Les yeux de Huck brillèrent.
«Tu en es sûr?
– Oui, absolument.
– Tom, c’est vrai? Tu n’es pas en train de te payer ma tête?
– Non, Huck. Je te le jure sur tout ce que j’ai de plus cher. Veux-tu aller à la grotte avec moi et m’aider à en sortir le coffre?
– Tu penses! J’y vais tout de suite. À une condition pourtant. C’est que tu me promettes que nous ne nous perdrons pas.
– Mais non, tu verras. Ce sera simple comme bonjour.
– Sapristi! Mais qu’est-ce qui te fait dire que l’argent…

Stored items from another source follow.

(* ===== verification/Group.v ===== *)
(** * Upstream group selection (src/backend/src/upstream/group.rs)

    Smooth weighted round robin, least-loaded selection with leases, and the
    fixed orders of the other modes. Each mutex or atomic update is one step. *)

From S2P Require Import Prelude.

Inductive SelectionPolicy := Parallel | RoundRobin | LoadBalance | Failover | Sequential.
#[global] Instance SelectionPolicy_eq_dec : EqDecision SelectionPolicy.
Proof. solve_decision. Defined.

(** The configured modes of config/model.rs and their policy. *)
Inductive UpstreamMode := UM_Parallel | UM_RoundRobin | UM_LoadBalance | UM_Failover.
Definition policy_of_mode (m : UpstreamMode) : SelectionPolicy :=
  match m with
  | UM_Parallel => Parallel
  | UM_RoundRobin => RoundRobin
  | UM_LoadBalance => LoadBalance
  | UM_Failover => Failover
  end.

Record Member := mk_member { member_name : string; weight : Z }.

Inductive GroupSelectorError :=
| EmptyMembers | ZeroWeight (index : nat) | DuplicateMember (index : nat)
| InvalidMode (mode : SelectionPolicy) | NoPrimary (mode : SelectionPolicy)
| InvalidMemberIndex (index : nat) | FixedWeightRequired (index : nat) (mode : SelectionPolicy).

Record GroupSelector := mk_selector {
  g_mode : SelectionPolicy;
  g_members : list Member;
  g_current : list Z;
  g_total_weight : Z;
  g_in_flight : list Z;
  g_cursor : Z
}.

(** The validation loop of [new]: [seen] are the members before [index]. *)
Fixpoint check_members (mode : SelectionPolicy) (seen rest : list Member) (index : nat)
    (total : Z) : result GroupSelectorError Z :=
  match rest with
  | [] => Ok total
  | m :: rest' =>
    if weight m =? 0 then Err (ZeroWeight index)
    else if bool_decide (member_name m ∈ member_name <$> seen) then Err (DuplicateMember index)
    else if (bool_decide (mode = Parallel) || bool_decide (mode = Failover)) && negb (weight m =? 1)
    then Err (FixedWeightRequired index mode)
    else check_members mode (seen ++ [m]) rest' (S index) (total + weight m)
  end.

Definition new_selector (mode : SelectionPolicy) (members : list Member) :
    result GroupSelectorError GroupSelector :=
  if bool_decide (members = []) then Err EmptyMembers
  else if bool_decide (mode = Sequential) then Err (InvalidMode mode)
  else
    total ← check_members mode [] members 0 0;
    Ok (mk_selector mode members (replicate (length members) 0) total
          (replicate (length members) 0) 0).

(** ** Smooth weighted round robin *)

(** The loop of [smooth_select] over the remaining members. *)
Fixpoint smooth_loop (members : list Member) (index : nat) (current : list Z) (selected : nat) :
    list Z * nat :=
  match members with
  | [] => (current, selected)
  | m :: members' =>
    let v := default 0 (current !! index) + weight m in
    let current := <[index := v]> current in
    let selected := if default 0 (current !! selected) <? v then index else selected in
    smooth_loop members' (S index) current selected
  end.

Definition smooth_select (current : list Z) (total : Z) (members : list Member) : nat * list Z :=
  let '(current, selected) := smooth_loop members 0 current 0 in
  (selected, <[selected := default 0 (current !! selected) - total]> current).

(** ** Least loaded *)

Definition load_ratio_is_less (cand_load cand_weight cur_load cur_weight : Z) : bool :=
  cand_load * cur_weight <? cur_load * cand_weight.

(** [for offset in 1..len]. *)
Fixpoint load_loop (members : list Member) (in_flight : list Z) (start : nat)
    (offsets : list nat) (best : nat) : nat :=
  match offsets with
  | [] => best
  | offset :: offsets' =>
    let candidate := ((start + offset) mod length members)%nat in
    let load i := default 0 (in_flight !! i) in
    let wt i := default 0 (weight <$> members !! i) in
    let best := if load_ratio_is_less (load candidate) (wt candidate) (load best) (wt best)
                then candidate else best in
    load_loop members in_flight start offsets' best
  end.
(** The checks on the stored message: canonical, of the stated class, with the
    stated checksum. *)
Definition decode_response (wire : list byte) (class : CacheResponseClass) (sum : Z) :
    result CodecError CanonicalResponse :=
  m ← ok_or Corrupt (from_vec wire);
  if negb (bool_decide (md_message_type (metadata m) = MT_Response)) ||
     negb (md_id (metadata m) =? 0) then Err Corrupt
  else
    q ← map_err (fun _ => Corrupt) (CanonicalQuery_from_message (query_of_response m));
    r ← map_err (fun _ => Corrupt) (CanonicalResponse_from_message m q 0);
    actual ← map_err (fun _ => Corrupt) (canonical_checksum r);
    if negb (bool_decide (class = response_class_from_response (resp_class r))) ||
       negb (sum =? actual) then Err Corrupt
    else Ok r.

Definition read_option {A} (read : Reader A) : Reader (option A) :=
  tag ← read_byte;
  if tag =? 0 then mret None
  else if tag =? 1 then a ← read; mret (Some a)
  else fail Corrupt.

(** [w1] and [w2] are the wall clock when the stale and the expiry instants are
    converted. *)
Definition decode_record (now : Instant) (w1 w2 : Z) : Reader (CacheKey * CacheRecord) :=
  ns ← decode_namespace;
  key_format ← read_u16;
  if negb (key_format =? CACHE_KEY_FORMAT_VERSION) then fail Incompatible
  else
  enc ← read_bytes MAX_COMPONENT_BYTES;
  ver ← read_u64;
  entry_format ← read_u16;
  if negb (entry_format =? CACHE_ENTRY_FORMAT_VERSION) then fail Incompatible
  else
  revision ← read_u64;
  q ← (v ← read_byte; lift (decode_quality v));
  class ← (v ← read_byte; lift (decode_response_class v));
  sum ← read_u64;
  age ← read_u64;
  expires_nanos ← read_u64;
  stale ← read_option (v ← read_u64; lift (ok_or Corrupt (instant_from_unix_nanos v now w1)));
  target ← decode_upstream_id;
  used ← read_option decode_upstream_id;
  wire ← read_bytes MAX_DNS_WIRE_BYTES;
  empty ← reader_is_empty;
  if negb empty then fail Corrupt
  else
  resp ← lift (decode_response wire class sum);
  inserted ← lift (ok_or Corrupt (instant_checked_sub now age));
  expires ← lift (ok_or Corrupt (instant_from_unix_nanos expires_nanos now w2));
  mret (mk_key ns enc key_format,
    mk_record ver (mk_entry resp (mk_provenance target used) inserted expires stale class
      revision q sum entry_format)).

End Record.

(** ** Parsing what was written *)

(** [p] reads [a] off the bytes [b], whatever follows. *)
Definition parses {A} (p : Reader A) (b : list byte) (a : A) : Prop :=
  forall rest, p (b ++ rest) = Ok (a, rest).

Lemma parses_run {A B} (p : Reader A) (f : A -> Reader B) b a rest :
  parses p b a -> (p ≫= f) (b ++ rest) = f a rest.
Proof. intros H. unfold mbind, reader_bind. by rewrite H. Qed.

Lemma parses_bind {A B} (p : Reader A) (f : A -> Reader B) b1 b2 a c :
  parses p b1 a -> parses (f a) b2 c -> parses (p ≫= f) (b1 ++ b2) c.
Proof. intros H1 H2 rest. rewrite <-app_assoc, (parses_run p f b1 a) by done. apply H2. Qed.

Lemma parses_bind_ret {A B} (p : Reader A) (g : A -> B) b a :
  parses p b a -> parses (x ← p; mret (g x)) b (g a).
Proof.
  intros H. rewrite <-(app_nil_r b). apply (parses_bind p (fun x => mret (g x)) b [] a); [done|].
  by intros rest.
Qed.

Lemma parses_lift {A} (r : result CodecError A) a : r = Ok a -> parses (lift r) [] a.
Proof. by intros -> rest. Qed.

Lemma parses_bind_lift {A B} (p : Reader A) (g : A -> result CodecError B) b a c :
  parses p b a -> g a = Ok c -> parses (x ← p; lift (g x)) b c.
Proof.
  intros H1 H2. rewrite <-(app_nil_r b). apply (parses_bind p (fun x => lift (g x)) b [] a); [done|].
  by apply parses_lift.
Qed.

Lemma parses_take n b : length b = n -> parses (read_take n) b b.
Proof.
  intros <- rest. unfold read_take. rewrite length_app.
  rewrite (proj2 (Nat.leb_le _ _)) by lia. by rewrite take_app_length, drop_app_length.
Qed.

Lemma parses_int n v :
  0 <= v < 256 ^ Z.of_nat n -> parses (b ← read_take n; mret (from_be b)) (be_bytes n v) v.
Proof.
  intros Hv. rewrite <-(from_be_be_bytes_small n v Hv) at 2.
  apply parses_bind_ret, parses_take, length_be_bytes.
Qed.

Lemma parses_u16 v : u16 v -> parses read_u16 (put_u16 v) v.
Proof. intros H. apply (parses_int 2). unfold_ints. change (256 ^ Z.of_nat 2) with (2 ^ 16). lia. Qed.
Lemma parses_u32 v : u32 v -> parses read_u32 (put_u32 v) v.
Proof. intros H. apply (parses_int 4). unfold_ints. change (256 ^ Z.of_nat 4) with (2 ^ 32). lia. Qed.
Lemma parses_u64 v : u64 v -> parses read_u64 (put_u64 v) v.
Proof. intros H. apply (parses_int 8). unfold_ints. change (256 ^ Z.of_nat 8) with (2 ^ 64). lia. Qed.

Lemma parses_byte v : 0 <= v < 256 -> parses read_byte [byte_of_Z v] v.
Proof.
  intros H. pose proof (parses_int 1 v H) as Hp. cbn [be_bytes] in Hp.
  change (256 ^ Z.of_nat 0) with 1 in Hp. by rewrite Z.div_1_r in Hp.
Qed.

Lemma put_bytes_ok v max b :
  put_bytes v max = Ok b -> b = put_u32 (bytes_len v) ++ v /\ bytes_len v <= max /\ u32 (bytes_len v).
Proof.
  unfold put_bytes. destruct (Z.ltb_spec u32_max (bytes_len v)); [done|].
  destruct (Z.ltb_spec max (bytes_len v)); [done|]. intros [= <-]. split; [done|]. split; [done|].
  unfold u32, bytes_len in *. lia.
Qed.

Lemma put_bytes_fits v max :
  bytes_len v <= max -> max <= u32_max -> exists b, put_bytes v max = Ok b.
Proof.
  intros H1 H2. unfold put_bytes. rewrite !(proj2 (Z.ltb_ge _ _)) by lia. by eexists.
Qed.

Lemma parses_bytes v max b : put_bytes v max = Ok b -> parses (read_bytes max) b v.
Proof.
  intros (-> & Hm & Hu)%put_bytes_ok. apply (parses_bind read_u32 _ _ _ (bytes_len v)); [by apply parses_u32|].
  rewrite (proj2 (Z.ltb_ge _ _)) by done. apply parses_take. unfold bytes_len. lia.
Qed.

Lemma parses_option {A} (p : Reader A) (o : option (list byte)) a :
  match o, a with
  | Some b, Some x => parses p b x
  | None, None => True
  | _, _ => False
  end -> parses (read_option p) (put_option o) a.
Proof.
  intros H. unfold read_option, put_option. destruct o as [b|], a as [x|]; try done.
  apply (parses_bind read_byte _ [x01] b 1); [by apply (parses_byte 1)|]. cbn.
  by apply (parses_bind_ret p Some).
Qed.

(** ** Identifiers *)

Lemma utf8_decode_ascii l :
  Forall (fun b => byte_to_Z b < 128) l -> utf8_decode l = Some (map byte_to_Z l).
Proof.
  induction 1 as [|b l Hb _ IH]; [done|]. cbn [utf8_decode map].
  rewrite (proj2 (Z.ltb_lt _ _)) by lia. by rewrite IH.
Qed.

Lemma is_ascii_alphanumeric_lt b : is_ascii_alphanumeric b || is_id_punct b = true -> byte_to_Z b < 128.
Proof. unfold is_ascii_alphanumeric, is_id_punct. lia. Qed.

Lemma parses_str s max b :
  Forall (fun b => byte_to_Z b < 128) (str_bytes s) -> put_bytes (str_bytes s) max = Ok b ->
  parses (read_str max) b s.
Proof.
  intros Ha Hb. apply (parses_bind_lift (read_bytes max)
    (fun b => _ ← ok_or Corrupt (utf8_decode b); Ok (String.string_of_list_byte b)) _ (str_bytes s));
    [by apply parses_bytes|].
  rewrite utf8_decode_ascii by done. cbn. f_equal. apply String.string_of_list_byte_of_string.
Qed.

Lemma strategy_id_ascii s :
  valid_strategy_id s -> Forall (fun b => byte_to_Z b < 128) (str_bytes (strategy_id_str s)) /\
  CacheStrategyId_from_validated_config_id (strategy_id_str s) = Ok s /\
  bytes_len (str_bytes (strategy_id_str s)) <= 64.
Proof.
  intros Hv. pose proof (valid_strategy_id_len s Hv) as Hl. unfold valid_strategy_id in Hv.
  unfold CacheStrategyId_from_validated_config_id. rewrite Hv. split_and!.
  - unfold validate_namespace_id in Hv. destruct (_ =? 0); [done|]. destruct (_ <? 1); [done|].
    destruct (_ <? _); [done|]. destruct (forallb _ _) eqn:Hf; [|done].
    rewrite forallb_forall in Hf. apply list.Forall_forall. intros b Hb.
    by apply is_ascii_alphanumeric_lt, Hf, list_elem_of_In.
  - cbn. by destruct s.
  - unfold bytes_len. rewrite length_str_bytes. unfold str_len in Hl. lia.
Qed.
(** The overlap test is exact: two accepted templates are reported as
    overlapping if and only if some request path matches both, so a route table
    without overlaps dispatches every path to at most one route. *)
Theorem doh_overlaps_iff t1 t2 p q :
  pattern_new t1 = Ok p -> pattern_new t2 = Ok q ->
  overlaps p q = true <->
  exists path, is_Some (pattern_matches p path) /\ is_Some (pattern_matches q path).
Proof.
  intros [_ Hp]%pattern_new_ok [_ Hq]%pattern_new_ok. unfold overlaps.
  rewrite existsb_exists. setoid_rewrite existsb_exists.
  setoid_rewrite (matches_variants p); [|done]. setoid_rewrite (matches_variants q); [|done]. split.
  - intros (l & Hl%list_elem_of_In & r & Hr%list_elem_of_In & Hov).
    apply variants_overlap_spec in Hov as (vals & H1 & H2 & H3); [|exact (variants_clean p l Hp Hl)|exact (variants_clean q r Hq Hr)].
    exists (join [47] ([] :: vals)).
    rewrite split_join by first [done|by constructor; [set_solver|]].
    split; [exists l|exists r]; (split; [done|]); by constructor.
  - intros (path & (l & Hl & H1) & (r & Hr & H2)).
    pose proof (split_on_free 47 path) as Hfree.
    destruct (split_on 47 path) as [|v vals]; [by inversion H1|].
    inversion_clear H1. inversion_clear H2. inversion_clear Hfree.
    exists l. split; [by apply list_elem_of_In|]. exists r. split; [by apply list_elem_of_In|].
    apply variants_overlap_spec;
      [exact (variants_clean p l Hp Hl)|exact (variants_clean q r Hq Hr)|eauto].
Qed.

(** ** A concrete route table *)

Section DohWitness.

Definition client_route : DohPathPattern :=
  mk_pattern (lit "/dns-query/{client_id}") (Some (11%nat, 22%nat)).
Definition plain_route : DohPathPattern := mk_pattern (lit "/dns-query") None.

Lemma doh_matches_spec_witness :
  pattern_matches client_route (lit "/dns-query/tv") = Some (Some (lit "tv")).
Proof.
  apply (proj2 (doh_matches_spec (lit "/dns-query/{client_id}") client_route
    (lit "/dns-query/tv") (Some (lit "tv")) eq_refl)).
  exists (lit "/dns-query"), []. split; [by vm_compute|]. right. exists (lit "tv").
  split_and!; [|by vm_compute|done]. split_and!; [done|vm_compute; set_solver..].
Defined.

Lemma doh_overlaps_iff_witness : exists path,
  is_Some (pattern_matches client_route path) /\ is_Some (pattern_matches plain_route path).
Proof.
  apply (proj1 (doh_overlaps_iff (lit "/dns-query/{client_id}") (lit "/dns-query")
    client_route plain_route eq_refl eq_refl)). by vm_compute.
Defined.

End DohWitness.
Lemma cancelled_end_joined c exchanges order m index now pe :
  cancelled_end c m index now = Some (Ok pe) -> joined c exchanges order pe.
Proof.
  unfold cancelled_end, cancelled_outcome. destruct m as [m|]; [|done].
  destruct (cx_cancel c) as [[at_ reason]|] eqn:Ec; [|done]. destruct (at_ <=? now); [|done].
  intros [= <-]. by eapply joined_cancelled.
Qed.

Lemma join_loop_joined c exchanges order tasks attempts events pe :
  NoDup order -> batch exchanges order tasks attempts ->
  Forall (fun a => is_positive (outcome a) = false) attempts ->
  join_loop c exchanges tasks attempts events = Some (Ok pe) -> joined c exchanges order pe.
Proof.
  intros Hnd. revert tasks attempts. induction events as [|[now ev] events IH];
    intros tasks attempts Hb Hneg; cbn [join_loop].
  { destruct tasks; [|done]. intros [= <-]. by apply joined_all. }
  destruct tasks as [|t tasks]; [intros [= <-]; by apply joined_all|].
  destruct (is_cancelled c now); [apply cancelled_end_joined|].
  destruct ev as [i o|i]; [|by case_bool_decide].
  destruct (exchanges !! i) as [m|] eqn:Em; [|done]. case_bool_decide as Hin; [|done].
  pose proof (batch_join _ _ _ _ i m o Hnd Hb Hin Em) as Hb'.
  destruct (is_positive o) eqn:Ep.
  - intros [= <-]. by apply joined_positive.
  - apply IH; [done|]. apply Forall_app. split; [done|]. by constructor; [|constructor].
Qed.

Lemma spawn_loop_joined c exchanges order indices checks pe :
  spawn_loop c exchanges indices checks = Some (Some (Ok pe)) -> joined c exchanges order pe.
Proof.
  revert checks. induction indices as [|i l IH]; intros checks; cbn; [done|].
  destruct checks as [|t checks]; [done|]. destruct (is_cancelled c t); [|apply IH].
  intros (r & Hr & [= <-])%fmap_Some. by eapply cancelled_end_joined.
Qed.

Lemma execute_parallel_joined c ph g checks events pe :
  execute_parallel c ph g checks events = Some (Ok pe) ->
  joined c (ph_exchanges ph) (parallel_order g) pe.
Proof.
  unfold execute_parallel. intros (sp & Hsp & H)%bind_Some. destruct sp as [r|].
  - injection H as ->. by eapply spawn_loop_joined.
  - eapply join_loop_joined in H; [done|apply NoDup_seq| |constructor].
    split; [done|constructor].
Qed.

– Huck, attends que nous soyons là-bas. Si nous ne trouvons pas le coffre, je te jure que je te donne mon tambour et tout ce que je possède. Je le jure!
– Entendu… J’accepte. Quand y vas-tu?
– Maintenant, si le cœur t’en dit. Te sens-tu assez fort?
– Est-ce que c’est loin à l’intérieur de la grotte? Je me suis levé il y a trois jours et j’ai encore des jambes de coton. Je ne pourrais pas faire plus d’un kilomètre ou deux.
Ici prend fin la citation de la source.